WORK ORDER >> From the records below, report the number of lines that contain "Definition", and add nothing.

####################

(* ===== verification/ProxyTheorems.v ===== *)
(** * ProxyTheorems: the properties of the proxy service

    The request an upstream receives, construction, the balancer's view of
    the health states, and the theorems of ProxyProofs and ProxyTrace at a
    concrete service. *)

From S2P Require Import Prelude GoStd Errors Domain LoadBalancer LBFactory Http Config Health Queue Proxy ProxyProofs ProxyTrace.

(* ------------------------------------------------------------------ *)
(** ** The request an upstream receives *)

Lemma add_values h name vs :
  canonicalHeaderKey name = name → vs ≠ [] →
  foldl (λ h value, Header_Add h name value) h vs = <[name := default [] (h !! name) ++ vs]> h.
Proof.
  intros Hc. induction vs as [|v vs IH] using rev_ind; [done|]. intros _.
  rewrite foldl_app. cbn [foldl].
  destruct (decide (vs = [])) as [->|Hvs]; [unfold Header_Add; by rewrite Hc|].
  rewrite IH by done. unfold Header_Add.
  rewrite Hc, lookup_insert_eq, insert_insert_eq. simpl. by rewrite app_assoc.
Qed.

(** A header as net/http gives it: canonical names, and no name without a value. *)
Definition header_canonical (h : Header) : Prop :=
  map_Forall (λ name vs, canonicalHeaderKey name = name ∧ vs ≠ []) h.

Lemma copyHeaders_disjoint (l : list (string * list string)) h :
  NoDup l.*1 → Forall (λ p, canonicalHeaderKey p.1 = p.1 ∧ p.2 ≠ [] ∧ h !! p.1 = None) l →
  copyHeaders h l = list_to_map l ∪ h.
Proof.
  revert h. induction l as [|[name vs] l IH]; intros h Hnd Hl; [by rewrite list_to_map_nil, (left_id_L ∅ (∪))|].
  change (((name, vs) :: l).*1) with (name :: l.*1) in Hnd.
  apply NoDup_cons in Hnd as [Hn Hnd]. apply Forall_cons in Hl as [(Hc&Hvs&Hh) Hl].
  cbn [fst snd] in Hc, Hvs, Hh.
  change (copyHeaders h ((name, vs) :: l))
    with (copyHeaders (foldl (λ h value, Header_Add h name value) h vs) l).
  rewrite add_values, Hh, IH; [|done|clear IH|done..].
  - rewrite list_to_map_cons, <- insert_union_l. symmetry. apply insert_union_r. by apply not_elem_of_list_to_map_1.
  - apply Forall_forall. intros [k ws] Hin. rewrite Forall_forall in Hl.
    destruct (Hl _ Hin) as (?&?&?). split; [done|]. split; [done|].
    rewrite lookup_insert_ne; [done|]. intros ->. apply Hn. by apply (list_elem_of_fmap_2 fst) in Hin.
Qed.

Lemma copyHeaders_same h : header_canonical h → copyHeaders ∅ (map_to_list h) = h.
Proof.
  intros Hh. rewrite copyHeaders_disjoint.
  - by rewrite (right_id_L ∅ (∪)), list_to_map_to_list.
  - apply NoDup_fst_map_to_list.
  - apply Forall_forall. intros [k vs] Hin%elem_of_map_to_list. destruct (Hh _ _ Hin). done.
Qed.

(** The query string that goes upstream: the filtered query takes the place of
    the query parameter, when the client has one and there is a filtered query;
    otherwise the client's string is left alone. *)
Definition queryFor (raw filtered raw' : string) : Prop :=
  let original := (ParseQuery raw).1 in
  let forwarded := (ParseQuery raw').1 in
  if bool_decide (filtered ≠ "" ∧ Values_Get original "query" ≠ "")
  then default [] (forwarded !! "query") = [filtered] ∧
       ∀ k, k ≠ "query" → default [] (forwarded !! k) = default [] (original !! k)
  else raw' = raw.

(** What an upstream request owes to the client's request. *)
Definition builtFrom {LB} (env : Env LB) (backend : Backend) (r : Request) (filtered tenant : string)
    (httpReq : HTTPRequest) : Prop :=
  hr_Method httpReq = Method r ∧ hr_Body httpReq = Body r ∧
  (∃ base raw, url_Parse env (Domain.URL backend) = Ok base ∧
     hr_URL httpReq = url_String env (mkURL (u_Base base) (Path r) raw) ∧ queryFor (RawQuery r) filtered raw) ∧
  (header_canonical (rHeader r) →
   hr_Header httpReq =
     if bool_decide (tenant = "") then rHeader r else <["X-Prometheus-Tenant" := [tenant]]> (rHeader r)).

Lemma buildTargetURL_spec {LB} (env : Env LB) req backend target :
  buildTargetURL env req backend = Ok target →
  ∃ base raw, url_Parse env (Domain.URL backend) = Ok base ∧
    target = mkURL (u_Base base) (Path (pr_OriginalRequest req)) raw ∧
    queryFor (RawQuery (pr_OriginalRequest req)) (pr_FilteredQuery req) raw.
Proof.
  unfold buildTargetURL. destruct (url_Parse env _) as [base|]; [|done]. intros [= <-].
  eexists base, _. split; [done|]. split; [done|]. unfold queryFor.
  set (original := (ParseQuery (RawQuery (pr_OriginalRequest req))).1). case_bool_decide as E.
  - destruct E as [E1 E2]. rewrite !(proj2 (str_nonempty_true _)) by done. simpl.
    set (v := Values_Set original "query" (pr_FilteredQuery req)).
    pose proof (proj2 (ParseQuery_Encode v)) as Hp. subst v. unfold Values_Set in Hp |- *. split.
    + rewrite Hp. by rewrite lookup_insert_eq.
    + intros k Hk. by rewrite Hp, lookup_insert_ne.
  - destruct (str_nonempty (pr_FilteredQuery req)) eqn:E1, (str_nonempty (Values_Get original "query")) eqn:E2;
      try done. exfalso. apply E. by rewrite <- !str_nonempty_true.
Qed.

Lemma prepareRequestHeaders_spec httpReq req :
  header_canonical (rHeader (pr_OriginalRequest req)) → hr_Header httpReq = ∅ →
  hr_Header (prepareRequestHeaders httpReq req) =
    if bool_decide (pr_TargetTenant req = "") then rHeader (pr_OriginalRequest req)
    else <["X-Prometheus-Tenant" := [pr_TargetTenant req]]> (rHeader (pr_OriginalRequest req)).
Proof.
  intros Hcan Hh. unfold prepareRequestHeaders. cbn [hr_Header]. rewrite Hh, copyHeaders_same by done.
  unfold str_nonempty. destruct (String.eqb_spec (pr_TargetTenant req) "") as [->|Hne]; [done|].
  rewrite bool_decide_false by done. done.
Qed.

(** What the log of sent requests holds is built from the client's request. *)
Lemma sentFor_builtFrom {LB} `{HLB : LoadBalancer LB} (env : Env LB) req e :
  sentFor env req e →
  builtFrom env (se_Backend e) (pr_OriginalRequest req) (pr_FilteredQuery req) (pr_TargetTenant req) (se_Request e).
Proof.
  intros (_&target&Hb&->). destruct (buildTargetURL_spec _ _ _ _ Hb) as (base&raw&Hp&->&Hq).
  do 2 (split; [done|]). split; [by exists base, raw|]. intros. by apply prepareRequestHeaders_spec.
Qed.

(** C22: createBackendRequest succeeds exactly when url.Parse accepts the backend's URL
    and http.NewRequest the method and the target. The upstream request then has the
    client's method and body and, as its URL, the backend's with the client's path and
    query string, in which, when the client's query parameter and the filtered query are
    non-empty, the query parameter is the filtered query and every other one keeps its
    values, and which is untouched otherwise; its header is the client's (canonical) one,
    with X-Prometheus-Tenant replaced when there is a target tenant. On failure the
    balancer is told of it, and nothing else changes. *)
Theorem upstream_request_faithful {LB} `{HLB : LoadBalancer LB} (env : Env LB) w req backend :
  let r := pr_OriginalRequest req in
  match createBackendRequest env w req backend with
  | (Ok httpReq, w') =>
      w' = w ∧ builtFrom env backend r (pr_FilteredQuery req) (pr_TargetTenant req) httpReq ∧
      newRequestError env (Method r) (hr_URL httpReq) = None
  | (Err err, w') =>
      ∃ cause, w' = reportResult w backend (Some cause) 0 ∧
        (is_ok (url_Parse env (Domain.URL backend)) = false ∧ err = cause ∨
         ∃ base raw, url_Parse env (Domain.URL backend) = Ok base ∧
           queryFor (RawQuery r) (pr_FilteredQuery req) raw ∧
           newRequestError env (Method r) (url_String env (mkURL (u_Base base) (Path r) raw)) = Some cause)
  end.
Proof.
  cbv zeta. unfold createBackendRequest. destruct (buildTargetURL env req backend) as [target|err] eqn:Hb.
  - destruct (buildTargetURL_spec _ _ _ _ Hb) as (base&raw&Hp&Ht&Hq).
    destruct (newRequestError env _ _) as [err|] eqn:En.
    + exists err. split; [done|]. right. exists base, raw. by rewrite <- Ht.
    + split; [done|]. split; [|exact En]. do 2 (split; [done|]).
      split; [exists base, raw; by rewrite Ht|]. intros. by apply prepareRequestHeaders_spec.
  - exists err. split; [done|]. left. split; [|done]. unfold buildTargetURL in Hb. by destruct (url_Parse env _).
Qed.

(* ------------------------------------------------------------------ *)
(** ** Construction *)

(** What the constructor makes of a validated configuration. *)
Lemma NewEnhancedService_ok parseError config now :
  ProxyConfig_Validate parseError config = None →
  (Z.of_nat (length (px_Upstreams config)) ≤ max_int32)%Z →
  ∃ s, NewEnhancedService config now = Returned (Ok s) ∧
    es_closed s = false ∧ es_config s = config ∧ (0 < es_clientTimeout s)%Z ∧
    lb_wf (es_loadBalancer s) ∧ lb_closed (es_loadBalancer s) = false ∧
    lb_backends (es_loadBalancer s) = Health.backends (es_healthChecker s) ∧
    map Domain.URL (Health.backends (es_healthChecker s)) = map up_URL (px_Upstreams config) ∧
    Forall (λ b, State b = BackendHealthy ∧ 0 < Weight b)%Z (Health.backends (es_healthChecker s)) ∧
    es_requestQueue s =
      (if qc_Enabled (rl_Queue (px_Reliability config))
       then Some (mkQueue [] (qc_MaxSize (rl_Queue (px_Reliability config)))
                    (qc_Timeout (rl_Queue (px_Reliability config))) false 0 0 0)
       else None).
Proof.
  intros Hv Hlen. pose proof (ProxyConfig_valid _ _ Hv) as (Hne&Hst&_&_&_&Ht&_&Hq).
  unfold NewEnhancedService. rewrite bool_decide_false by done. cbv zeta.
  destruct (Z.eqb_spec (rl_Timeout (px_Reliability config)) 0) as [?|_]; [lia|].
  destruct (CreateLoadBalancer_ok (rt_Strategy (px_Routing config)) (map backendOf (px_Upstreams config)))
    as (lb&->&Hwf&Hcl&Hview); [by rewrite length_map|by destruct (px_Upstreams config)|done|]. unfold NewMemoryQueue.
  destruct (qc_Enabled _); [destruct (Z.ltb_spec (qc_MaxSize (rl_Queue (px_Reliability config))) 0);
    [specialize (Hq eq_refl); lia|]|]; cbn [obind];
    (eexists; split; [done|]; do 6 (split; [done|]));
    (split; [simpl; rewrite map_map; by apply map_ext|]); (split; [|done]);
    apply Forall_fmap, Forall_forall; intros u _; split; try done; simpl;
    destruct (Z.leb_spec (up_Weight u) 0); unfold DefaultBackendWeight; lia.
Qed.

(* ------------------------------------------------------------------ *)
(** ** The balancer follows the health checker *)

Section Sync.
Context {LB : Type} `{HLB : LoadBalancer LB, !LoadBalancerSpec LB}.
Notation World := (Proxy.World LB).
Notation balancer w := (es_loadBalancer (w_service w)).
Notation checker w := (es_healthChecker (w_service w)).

####################

ANSWER TO THE EXERCISE >> 3